**TASK STATEMENT:** From the entries below, pull out each line where "assert" appears.

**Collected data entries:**
※ ※ ※

(* ===== verification/BioTheorems.v ===== *)
(** * Properties of the buffer cache *)
From S2P Require Import Prelude Riscv Bio BioSpec BioProofs.

(** [bread] gives the current contents.  On a well-formed cache, for a block
    nobody has locked and as long as some buffer is free or the block is in
    use, [bread] returns a locked buffer for the block; reading it gives the
    block's current contents; no block's contents and not the disk change, and
    the cache stays well formed. *)
Theorem bread_correct s bno :
  cache_ok s -> v_held s bno = None -> v_refs s bno < 2 ^ 31 ->
  0 < v_refs s bno \/ (length (v_used s) < nbuf)%nat ->
  wp (h <- bread ROOTDEV bno;; x <- bdata h;; ret (h, x)) s (fun r s' =>
    r.2 = v_cont s bno /\ v_held s' bno = Some r.1 /\ v_refs s' bno = v_refs s bno + 1 /\
    cache_ok s' /\ disk s' = disk s /\ writes s' = writes s /\ (forall x, v_cont s' x = v_cont s x)).
Proof.
  intros Hok Hh Hr Hroom. apply wp_bind. eapply wp_mono; [by apply wp_bread|]. cbn beta.
  intros h s' (Hok' & Hd & Hw & Hc & Hr' & Hh').
  apply wp_bind. eapply wp_eq; [apply bdata_eq; [done|by rewrite Hh', fupd_eq]|]. apply wp_ret. cbn [fst snd].
  split_and!; try done; [by rewrite Hh', fupd_eq|by rewrite Hr', fupd_eq].
Qed.

Lemma reverse_split {A} (l l1 : list A) x l2 : reverse l = l1 ++ x :: l2 -> l = reverse l2 ++ x :: reverse l1.
Proof. intros E. rewrite <- (reverse_involutive l), E, reverse_app, reverse_cons, <- app_assoc. done. Qed.

(** The search for a cached copy fails for a block that is not cached. *)
Lemma first_uncached s ord bno : cache_ok s -> lru (bufs s) ord -> find_buf s bno = None ->
  first (bufs s) (hit ROOTDEV bno) ord = None.
Proof.
  intros Hok Hord Hn. destruct (first _ _ _) as [i|] eqn:E; [|done].
  apply first_Some in E as (l1 & l2 & -> & Ht%hit_caches & _). destruct Hord as [Hperm _].
  assert (Hi : (i < nbuf)%nat) by (assert (i ∈ seq 0 nbuf) as ?%elem_of_seq by (rewrite <- Hperm; in_list); lia).
  destruct (lookup_lt_is_Some_2 (bufs s) i) as [b Hb]; [rewrite (ck_len _ Hok); lia|].
  rewrite (lookup_total_of _ _ _ Hb) in Ht. by destruct (proj1 (find_buf_None s bno) Hn i b).
Qed.

(** The cache is LRU.  For a block that is not cached, [bget] takes the least
    recently used of the unreferenced buffers (the list [ord] is most recently
    used first) and gives it to the block, locked, with one reference and not
    yet valid; if every buffer is referenced it panics. *)
Theorem bget_lru s ord bno :
  cache_ok s -> lru (bufs s) ord -> find_buf s bno = None ->
  (exists l1 i l2, ord = l1 ++ i :: l2 /\ refcnt (bufs s !!! i) = 0 /\
     (forall j, j ∈ l2 -> refcnt (bufs s !!! j) <> 0) /\
     wp (bget ROOTDEV bno) s (fun h s' => h = i /\ exists b, bufs s' !! i = Some b /\ caches b bno /\
       lock b = Some (mypid s) /\ refcnt b = 1 /\ valid b = false /\
       disk s' = disk s /\ forall j, j <> i -> bufs s' !! j = bufs s !! j)) \/
  ((forall j, j ∈ ord -> refcnt (bufs s !!! j) <> 0) /\ bget ROOTDEV bno s = Panic "bget: no buffers").
Proof.
  intros Hok Hord Hn. pose proof Hok as [Hlen _ _ Hbuf].
  destruct (lru_head s ord Hok Hord) as (h & Hh & Hnx & Hpv & Hfn & Hfp & Hin & Hol).
  assert (Hs1 : bsearch nbuf next (hit ROOTDEV bno) (next h) s = Ret (None, s)).
  { rewrite Hnx, bsearch_eq, first_uncached by (done || lia). done. }
  assert (Hs2 : bsearch nbuf prev (fun b => refcnt b =? 0) (prev h) s =
    Ret (first (bufs s) (fun b => refcnt b =? 0) (reverse ord), s)).
  { rewrite Hpv. apply bsearch_eq; [done| |rewrite length_reverse; lia|done]. intros x. rewrite elem_of_reverse. apply Hin. }
  assert (Hg : getb head s = Ret (h, s)) by (unfold getb; by rewrite Hh).
  destruct (first (bufs s) _ (reverse ord)) as [i|] eqn:E.
  - left. apply first_Some in E as (l1 & l2 & Heq & Ht & Hlt). bool_prop. apply reverse_split in Heq.
    exists (reverse l2), i, (reverse l1). split_and!; [done|done| |].
    { intros j Hj. rewrite elem_of_reverse in Hj. by apply Z.eqb_neq, Hlt. }
    assert (Hi : (i < nbuf)%nat) by (apply Hin; rewrite Heq; in_list).
    destruct (lookup_lt_is_Some_2 (bufs s) i) as [b Hb]; [lia|]. rewrite (lookup_total_of _ _ _ Hb) in Ht.
    assert (Hl : lock b = None).
    { destruct (Hbuf i b Hi Hb) as (_ & [(_ & _ & ? & _)|(_ & [?|(_ & _ & ?)])] & _); [done|done|lia]. }
    unfold bget. apply wp_bind. eapply wp_eq; [exact Hg|]. apply wp_bind. eapply wp_eq; [exact Hs1|].
    apply wp_bind. eapply wp_eq; [exact Hs2|]. apply wp_bind. eapply wp_setb; [exact Hb|].
    apply wp_bind. eapply wp_acquire_upd; [done|done|]. apply wp_ret. split; [done|].
    eexists. split; [by eapply lookup_upd_eq|]. split_and!; try done. intros j Hj. by apply lookup_upd_ne.
  - right. split; [intros j Hj; apply Z.eqb_neq, (first_None _ _ _ E); by rewrite elem_of_reverse|].
    unfold bget. rewrite (bind_ret_eq _ _ _ _ _ Hg), (bind_ret_eq _ _ _ _ _ Hs1), (bind_ret_eq _ _ _ _ _ Hs2). done.
Qed.

(** ** Witnesses *)

Lemma bread_correct_witness : exists s,
  wp (h <- bread ROOTDEV 5;; x <- bdata h;; ret (h, x)) s (fun r s' =>
    r.2 = v_cont s 5 /\ v_held s' 5 = Some r.1 /\ v_refs s' 5 = v_refs s 5 + 1 /\
    cache_ok s' /\ disk s' = disk s /\ writes s' = writes s /\ (forall x, v_cont s' x = v_cont s x)).
Proof.
  destruct (wp_inv _ _ _ (wp_binit (fun b => [b]) 1)) as (u & s & _ & Hok & _ & _ & _ & Hr & Hh).
  exists s. apply bread_correct; [done|apply Hh|rewrite Hr; lia|right].
  destruct (v_used s) as [|x l] eqn:E; [vm_compute; lia|].
  assert (0 < v_refs s x) by (apply v_used_spec; [done|]; rewrite E; by left). rewrite Hr in *. lia.
Defined.

Lemma bget_lru_witness : exists s ord,
  (exists l1 i l2, ord = l1 ++ i :: l2 /\ refcnt (bufs s !!! i) = 0 /\
     (forall j, j ∈ l2 -> refcnt (bufs s !!! j) <> 0) /\
     wp (bget ROOTDEV 5) s (fun h s' => h = i /\ exists b, bufs s' !! i = Some b /\ caches b 5 /\
       lock b = Some (mypid s) /\ refcnt b = 1 /\ valid b = false /\
       disk s' = disk s /\ forall j, j <> i -> bufs s' !! j = bufs s !! j)) \/
  ((forall j, j ∈ ord -> refcnt (bufs s !!! j) <> 0) /\ bget ROOTDEV 5 s = Panic "bget: no buffers").
Proof.
  destruct (wp_inv _ _ _ (wp_binit (fun b => [b]) 1)) as (u & s & Hrun & Hok & _ & _ & _ & Hr & Hh).
  destruct (ck_list _ Hok) as [ord Hord]. exists s, ord. apply bget_lru; [done|done|].
  assert (Hall : match binit (bst_init (fun b => [b]) 1) with
    Ret (_, s1) => forallb (fun b => negb (bdev b =? ROOTDEV)) (take nbuf (bufs s1)) | _ => false end = true)
    by (vm_compute; reflexivity).
  rewrite Hrun in Hall. destruct (find_buf s 5) as [[i b]|] eqn:E; [|done].
  apply find_buf_Some in E as (Hi & Hb & [Hc _]); [|done]. exfalso.
  rewrite forallb_forall in Hall. specialize (Hall b).
  rewrite Hc in Hall. apply (diff_true_false). symmetry. apply Hall, list_elem_of_In, elem_of_take. eauto.
Defined.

※ ※ ※

**ANSWER TO THE PROBLEM:**
  assert (Hi : (i < nbuf)%nat) by (assert (i ∈ seq 0 nbuf) as ?%elem_of_seq by (rewrite <- Hperm; in_list); lia).
  assert (Hs1 : bsearch nbuf next (hit ROOTDEV bno) (next h) s = Ret (None, s)).
  assert (Hs2 : bsearch nbuf prev (fun b => refcnt b =? 0) (prev h) s =
  assert (Hg : getb head s = Ret (h, s)) by (unfold getb; by rewrite Hh).
    assert (Hi : (i < nbuf)%nat) by (apply Hin; rewrite Heq; in_list).
    assert (Hl : lock b = None).
  assert (0 < v_refs s x) by (apply v_used_spec; [done|]; rewrite E; by left). rewrite Hr in *. lia.
  assert (Hall : match binit (bst_init (fun b => [b]) 1) with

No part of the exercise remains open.